» YOUR GOAL:
Word for word, restate each entry that appears below.

» DATASET EXTRACT:
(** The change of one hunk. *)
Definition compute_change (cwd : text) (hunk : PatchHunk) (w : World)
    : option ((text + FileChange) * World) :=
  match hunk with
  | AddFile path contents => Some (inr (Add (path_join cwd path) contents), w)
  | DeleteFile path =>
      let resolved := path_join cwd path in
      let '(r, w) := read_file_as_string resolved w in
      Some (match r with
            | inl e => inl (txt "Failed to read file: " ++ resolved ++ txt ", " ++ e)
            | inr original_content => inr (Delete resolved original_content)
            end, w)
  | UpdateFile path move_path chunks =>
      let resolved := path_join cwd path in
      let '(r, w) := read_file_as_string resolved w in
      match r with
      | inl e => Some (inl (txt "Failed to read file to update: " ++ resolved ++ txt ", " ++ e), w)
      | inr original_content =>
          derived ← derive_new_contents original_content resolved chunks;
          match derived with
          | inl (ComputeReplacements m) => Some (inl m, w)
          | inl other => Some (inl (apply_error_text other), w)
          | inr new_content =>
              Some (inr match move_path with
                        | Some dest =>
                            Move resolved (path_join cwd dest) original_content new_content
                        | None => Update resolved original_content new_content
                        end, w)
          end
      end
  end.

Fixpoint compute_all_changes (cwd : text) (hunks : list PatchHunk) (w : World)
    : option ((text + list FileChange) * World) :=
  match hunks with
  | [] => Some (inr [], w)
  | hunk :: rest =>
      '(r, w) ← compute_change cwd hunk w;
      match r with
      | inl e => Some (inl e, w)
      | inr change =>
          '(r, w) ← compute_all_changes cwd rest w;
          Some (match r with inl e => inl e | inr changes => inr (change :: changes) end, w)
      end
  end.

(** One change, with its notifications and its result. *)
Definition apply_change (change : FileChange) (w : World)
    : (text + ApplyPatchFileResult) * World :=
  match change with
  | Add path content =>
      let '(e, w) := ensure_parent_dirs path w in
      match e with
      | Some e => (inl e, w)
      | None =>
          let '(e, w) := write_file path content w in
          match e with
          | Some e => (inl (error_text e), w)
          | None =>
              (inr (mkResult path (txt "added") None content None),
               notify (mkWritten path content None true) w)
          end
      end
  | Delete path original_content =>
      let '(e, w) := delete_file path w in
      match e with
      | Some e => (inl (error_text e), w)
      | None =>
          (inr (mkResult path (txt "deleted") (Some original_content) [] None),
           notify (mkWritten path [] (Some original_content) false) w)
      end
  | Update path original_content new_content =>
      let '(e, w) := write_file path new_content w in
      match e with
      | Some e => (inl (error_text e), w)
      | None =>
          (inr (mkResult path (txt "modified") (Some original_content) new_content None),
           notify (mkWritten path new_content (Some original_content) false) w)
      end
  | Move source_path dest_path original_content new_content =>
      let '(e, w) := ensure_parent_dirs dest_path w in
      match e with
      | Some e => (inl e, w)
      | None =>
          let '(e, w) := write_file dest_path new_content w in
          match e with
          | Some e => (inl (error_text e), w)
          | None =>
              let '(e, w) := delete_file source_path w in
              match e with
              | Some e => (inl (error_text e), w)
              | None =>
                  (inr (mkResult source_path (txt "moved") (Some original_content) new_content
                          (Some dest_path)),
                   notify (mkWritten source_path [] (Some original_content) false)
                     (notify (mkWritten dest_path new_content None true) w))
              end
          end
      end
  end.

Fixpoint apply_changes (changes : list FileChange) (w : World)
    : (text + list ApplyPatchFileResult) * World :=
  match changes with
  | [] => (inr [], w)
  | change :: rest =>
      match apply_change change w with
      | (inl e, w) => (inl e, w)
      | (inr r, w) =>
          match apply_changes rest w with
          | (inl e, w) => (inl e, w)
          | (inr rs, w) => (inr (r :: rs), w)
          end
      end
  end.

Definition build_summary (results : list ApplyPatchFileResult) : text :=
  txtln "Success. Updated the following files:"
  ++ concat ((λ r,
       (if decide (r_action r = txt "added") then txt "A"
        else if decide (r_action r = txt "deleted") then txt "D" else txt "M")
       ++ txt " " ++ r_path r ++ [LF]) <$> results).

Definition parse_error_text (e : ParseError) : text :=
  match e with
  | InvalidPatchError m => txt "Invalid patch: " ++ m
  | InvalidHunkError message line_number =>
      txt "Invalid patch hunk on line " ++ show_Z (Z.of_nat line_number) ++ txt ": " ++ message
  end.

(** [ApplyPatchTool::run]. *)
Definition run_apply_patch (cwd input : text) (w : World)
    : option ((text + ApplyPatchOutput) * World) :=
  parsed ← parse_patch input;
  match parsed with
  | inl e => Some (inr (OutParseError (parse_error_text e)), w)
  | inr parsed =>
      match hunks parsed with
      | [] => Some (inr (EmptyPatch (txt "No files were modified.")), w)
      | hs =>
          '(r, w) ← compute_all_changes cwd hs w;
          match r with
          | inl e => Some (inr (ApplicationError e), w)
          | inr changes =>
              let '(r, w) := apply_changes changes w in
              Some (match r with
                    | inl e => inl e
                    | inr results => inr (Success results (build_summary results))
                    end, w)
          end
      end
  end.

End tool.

» EXPECTED ANSWER:
(** The change of one hunk. *)
Definition compute_change (cwd : text) (hunk : PatchHunk) (w : World)
    : option ((text + FileChange) * World) :=
  match hunk with
  | AddFile path contents => Some (inr (Add (path_join cwd path) contents), w)
  | DeleteFile path =>
      let resolved := path_join cwd path in
      let '(r, w) := read_file_as_string resolved w in
      Some (match r with
            | inl e => inl (txt "Failed to read file: " ++ resolved ++ txt ", " ++ e)
            | inr original_content => inr (Delete resolved original_content)
            end, w)
  | UpdateFile path move_path chunks =>
      let resolved := path_join cwd path in
      let '(r, w) := read_file_as_string resolved w in
      match r with
      | inl e => Some (inl (txt "Failed to read file to update: " ++ resolved ++ txt ", " ++ e), w)
      | inr original_content =>
          derived ← derive_new_contents original_content resolved chunks;
          match derived with
          | inl (ComputeReplacements m) => Some (inl m, w)
          | inl other => Some (inl (apply_error_text other), w)
          | inr new_content =>
              Some (inr match move_path with
                        | Some dest =>
                            Move resolved (path_join cwd dest) original_content new_content
                        | None => Update resolved original_content new_content
                        end, w)
          end
      end
  end.

Fixpoint compute_all_changes (cwd : text) (hunks : list PatchHunk) (w : World)
    : option ((text + list FileChange) * World) :=
  match hunks with
  | [] => Some (inr [], w)
  | hunk :: rest =>
      '(r, w) ← compute_change cwd hunk w;
      match r with
      | inl e => Some (inl e, w)
      | inr change =>
          '(r, w) ← compute_all_changes cwd rest w;
          Some (match r with inl e => inl e | inr changes => inr (change :: changes) end, w)
      end
  end.

(** One change, with its notifications and its result. *)
Definition apply_change (change : FileChange) (w : World)
    : (text + ApplyPatchFileResult) * World :=
  match change with
  | Add path content =>
      let '(e, w) := ensure_parent_dirs path w in
      match e with
      | Some e => (inl e, w)
      | None =>
          let '(e, w) := write_file path content w in
          match e with
          | Some e => (inl (error_text e), w)
          | None =>
              (inr (mkResult path (txt "added") None content None),
               notify (mkWritten path content None true) w)
          end
      end
  | Delete path original_content =>
      let '(e, w) := delete_file path w in
      match e with
      | Some e => (inl (error_text e), w)
      | None =>
          (inr (mkResult path (txt "deleted") (Some original_content) [] None),
           notify (mkWritten path [] (Some original_content) false) w)
      end
  | Update path original_content new_content =>
      let '(e, w) := write_file path new_content w in
      match e with
      | Some e => (inl (error_text e), w)
      | None =>
          (inr (mkResult path (txt "modified") (Some original_content) new_content None),
           notify (mkWritten path new_content (Some original_content) false) w)
      end
  | Move source_path dest_path original_content new_content =>
      let '(e, w) := ensure_parent_dirs dest_path w in
      match e with
      | Some e => (inl e, w)
      | None =>
          let '(e, w) := write_file dest_path new_content w in
          match e with
          | Some e => (inl (error_text e), w)
          | None =>
              let '(e, w) := delete_file source_path w in
              match e with
              | Some e => (inl (error_text e), w)
              | None =>
                  (inr (mkResult source_path (txt "moved") (Some original_content) new_content
                          (Some dest_path)),
                   notify (mkWritten source_path [] (Some original_content) false)
                     (notify (mkWritten dest_path new_content None true) w))
              end
          end
      end
  end.

Fixpoint apply_changes (changes : list FileChange) (w : World)
    : (text + list ApplyPatchFileResult) * World :=
  match changes with
  | [] => (inr [], w)
  | change :: rest =>
      match apply_change change w with
      | (inl e, w) => (inl e, w)
      | (inr r, w) =>
          match apply_changes rest w with
          | (inl e, w) => (inl e, w)
          | (inr rs, w) => (inr (r :: rs), w)
          end
      end
  end.

Definition build_summary (results : list ApplyPatchFileResult) : text :=
  txtln "Success. Updated the following files:"
  ++ concat ((λ r,
       (if decide (r_action r = txt "added") then txt "A"
        else if decide (r_action r = txt "deleted") then txt "D" else txt "M")
       ++ txt " " ++ r_path r ++ [LF]) <$> results).

Definition parse_error_text (e : ParseError) : text :=
  match e with
  | InvalidPatchError m => txt "Invalid patch: " ++ m
  | InvalidHunkError message line_number =>
      txt "Invalid patch hunk on line " ++ show_Z (Z.of_nat line_number) ++ txt ": " ++ message
  end.

(** [ApplyPatchTool::run]. *)
Definition run_apply_patch (cwd input : text) (w : World)
    : option ((text + ApplyPatchOutput) * World) :=
  parsed ← parse_patch input;
  match parsed with
  | inl e => Some (inr (OutParseError (parse_error_text e)), w)
  | inr parsed =>
      match hunks parsed with
      | [] => Some (inr (EmptyPatch (txt "No files were modified.")), w)
      | hs =>
          '(r, w) ← compute_all_changes cwd hs w;
          match r with
          | inl e => Some (inr (ApplicationError e), w)
          | inr changes =>
              let '(r, w) := apply_changes changes w in
              Some (match r with
                    | inl e => inl e
                    | inr results => inr (Success results (build_summary results))
                    end, w)
          end
      end
  end.

End tool.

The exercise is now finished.